:: Information ::
++++++++++++++++++++
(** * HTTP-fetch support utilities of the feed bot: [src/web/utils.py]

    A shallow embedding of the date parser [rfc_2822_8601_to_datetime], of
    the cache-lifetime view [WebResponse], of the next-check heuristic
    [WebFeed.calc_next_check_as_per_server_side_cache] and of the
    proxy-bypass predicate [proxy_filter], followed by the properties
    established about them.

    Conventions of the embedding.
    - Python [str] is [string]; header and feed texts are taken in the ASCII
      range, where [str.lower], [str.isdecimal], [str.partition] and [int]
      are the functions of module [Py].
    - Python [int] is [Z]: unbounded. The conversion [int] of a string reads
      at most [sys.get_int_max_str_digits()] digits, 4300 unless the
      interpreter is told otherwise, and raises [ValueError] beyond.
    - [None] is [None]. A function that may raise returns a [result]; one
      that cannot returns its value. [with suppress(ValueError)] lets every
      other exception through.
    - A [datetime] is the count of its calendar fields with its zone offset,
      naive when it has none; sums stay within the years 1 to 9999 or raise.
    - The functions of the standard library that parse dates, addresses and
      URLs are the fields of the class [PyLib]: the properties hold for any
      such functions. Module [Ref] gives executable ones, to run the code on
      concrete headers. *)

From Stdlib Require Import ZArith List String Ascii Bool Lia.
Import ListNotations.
++++++++++++++++++++
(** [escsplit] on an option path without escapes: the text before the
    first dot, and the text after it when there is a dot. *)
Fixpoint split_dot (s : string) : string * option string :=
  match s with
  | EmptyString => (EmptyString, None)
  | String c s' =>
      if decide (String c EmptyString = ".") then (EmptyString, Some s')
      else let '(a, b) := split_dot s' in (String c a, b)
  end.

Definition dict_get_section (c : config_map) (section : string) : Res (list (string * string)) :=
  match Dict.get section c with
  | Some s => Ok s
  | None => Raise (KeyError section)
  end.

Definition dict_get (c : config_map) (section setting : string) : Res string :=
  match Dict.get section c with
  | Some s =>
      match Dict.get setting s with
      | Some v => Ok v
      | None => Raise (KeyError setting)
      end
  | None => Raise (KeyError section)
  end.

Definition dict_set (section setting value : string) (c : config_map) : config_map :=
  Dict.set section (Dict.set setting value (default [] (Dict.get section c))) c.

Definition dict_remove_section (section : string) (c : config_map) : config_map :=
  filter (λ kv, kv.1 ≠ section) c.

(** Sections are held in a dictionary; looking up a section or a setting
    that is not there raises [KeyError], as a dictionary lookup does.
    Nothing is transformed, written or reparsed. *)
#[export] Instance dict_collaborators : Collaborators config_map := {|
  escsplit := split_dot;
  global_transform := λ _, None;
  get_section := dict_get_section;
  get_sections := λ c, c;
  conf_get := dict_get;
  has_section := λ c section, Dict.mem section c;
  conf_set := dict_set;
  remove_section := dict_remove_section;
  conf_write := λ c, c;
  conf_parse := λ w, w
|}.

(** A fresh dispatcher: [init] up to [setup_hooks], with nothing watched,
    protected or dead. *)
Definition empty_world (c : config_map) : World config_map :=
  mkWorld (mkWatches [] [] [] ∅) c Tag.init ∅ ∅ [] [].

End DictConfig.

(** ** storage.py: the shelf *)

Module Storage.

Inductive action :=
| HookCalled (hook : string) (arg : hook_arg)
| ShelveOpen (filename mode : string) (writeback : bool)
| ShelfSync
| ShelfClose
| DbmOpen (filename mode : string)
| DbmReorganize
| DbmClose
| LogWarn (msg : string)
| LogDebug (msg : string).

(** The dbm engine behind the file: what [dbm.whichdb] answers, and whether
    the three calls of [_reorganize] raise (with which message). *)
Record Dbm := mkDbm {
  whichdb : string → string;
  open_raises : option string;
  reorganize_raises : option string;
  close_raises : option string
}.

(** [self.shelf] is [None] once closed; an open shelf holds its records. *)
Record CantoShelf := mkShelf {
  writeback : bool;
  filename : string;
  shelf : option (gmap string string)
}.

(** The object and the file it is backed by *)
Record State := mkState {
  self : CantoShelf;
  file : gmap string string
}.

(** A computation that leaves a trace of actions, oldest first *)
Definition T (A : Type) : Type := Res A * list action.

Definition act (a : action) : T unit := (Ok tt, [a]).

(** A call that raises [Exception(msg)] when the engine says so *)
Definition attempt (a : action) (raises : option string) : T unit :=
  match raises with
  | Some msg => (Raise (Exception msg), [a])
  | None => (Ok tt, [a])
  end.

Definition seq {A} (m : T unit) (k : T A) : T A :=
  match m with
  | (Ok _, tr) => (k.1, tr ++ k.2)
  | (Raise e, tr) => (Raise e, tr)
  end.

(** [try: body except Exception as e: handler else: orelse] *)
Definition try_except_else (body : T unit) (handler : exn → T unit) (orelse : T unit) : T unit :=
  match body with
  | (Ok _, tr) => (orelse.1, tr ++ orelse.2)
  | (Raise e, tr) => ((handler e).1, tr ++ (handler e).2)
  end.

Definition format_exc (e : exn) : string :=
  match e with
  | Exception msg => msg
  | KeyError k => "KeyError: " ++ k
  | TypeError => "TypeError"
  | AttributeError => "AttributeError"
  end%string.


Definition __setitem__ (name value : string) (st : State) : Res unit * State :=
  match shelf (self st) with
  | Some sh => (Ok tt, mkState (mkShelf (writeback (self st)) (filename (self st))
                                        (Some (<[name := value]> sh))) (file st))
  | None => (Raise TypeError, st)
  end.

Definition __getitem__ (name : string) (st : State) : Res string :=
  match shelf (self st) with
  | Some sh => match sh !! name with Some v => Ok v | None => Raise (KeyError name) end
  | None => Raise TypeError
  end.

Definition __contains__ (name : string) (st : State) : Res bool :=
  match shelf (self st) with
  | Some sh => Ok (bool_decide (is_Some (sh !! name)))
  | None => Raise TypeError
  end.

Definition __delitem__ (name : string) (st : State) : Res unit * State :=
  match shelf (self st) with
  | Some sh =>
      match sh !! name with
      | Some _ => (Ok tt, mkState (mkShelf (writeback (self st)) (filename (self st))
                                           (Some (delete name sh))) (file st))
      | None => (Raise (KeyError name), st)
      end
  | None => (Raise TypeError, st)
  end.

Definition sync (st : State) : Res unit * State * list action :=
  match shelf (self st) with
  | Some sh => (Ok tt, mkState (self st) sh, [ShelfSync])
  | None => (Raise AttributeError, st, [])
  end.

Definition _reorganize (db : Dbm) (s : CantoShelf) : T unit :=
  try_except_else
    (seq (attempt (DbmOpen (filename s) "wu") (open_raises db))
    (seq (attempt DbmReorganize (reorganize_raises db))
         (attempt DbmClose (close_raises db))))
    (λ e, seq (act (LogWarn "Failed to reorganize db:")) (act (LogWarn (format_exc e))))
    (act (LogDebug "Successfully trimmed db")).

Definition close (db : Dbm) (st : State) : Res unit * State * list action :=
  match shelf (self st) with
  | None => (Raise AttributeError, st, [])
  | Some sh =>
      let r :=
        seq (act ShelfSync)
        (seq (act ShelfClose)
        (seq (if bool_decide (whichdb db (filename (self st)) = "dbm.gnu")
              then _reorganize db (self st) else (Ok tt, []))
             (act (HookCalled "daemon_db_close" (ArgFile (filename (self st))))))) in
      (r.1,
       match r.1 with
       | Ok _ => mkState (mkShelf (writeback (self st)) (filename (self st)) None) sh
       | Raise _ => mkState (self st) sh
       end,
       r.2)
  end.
++++++++++++++++++++
:: Prompt ::
Retype exactly the lines of the data above that fall between the line with "- A [datetime]" and the line with "From Stdlib Require", inclusive, and add nothing.

:: Answer to the exercise ::
    - A [datetime] is the count of its calendar fields with its zone offset,
      naive when it has none; sums stay within the years 1 to 9999 or raise.
    - The functions of the standard library that parse dates, addresses and
      URLs are the fields of the class [PyLib]: the properties hold for any
      such functions. Module [Ref] gives executable ones, to run the code on
      concrete headers. *)

From Stdlib Require Import ZArith List String Ascii Bool Lia.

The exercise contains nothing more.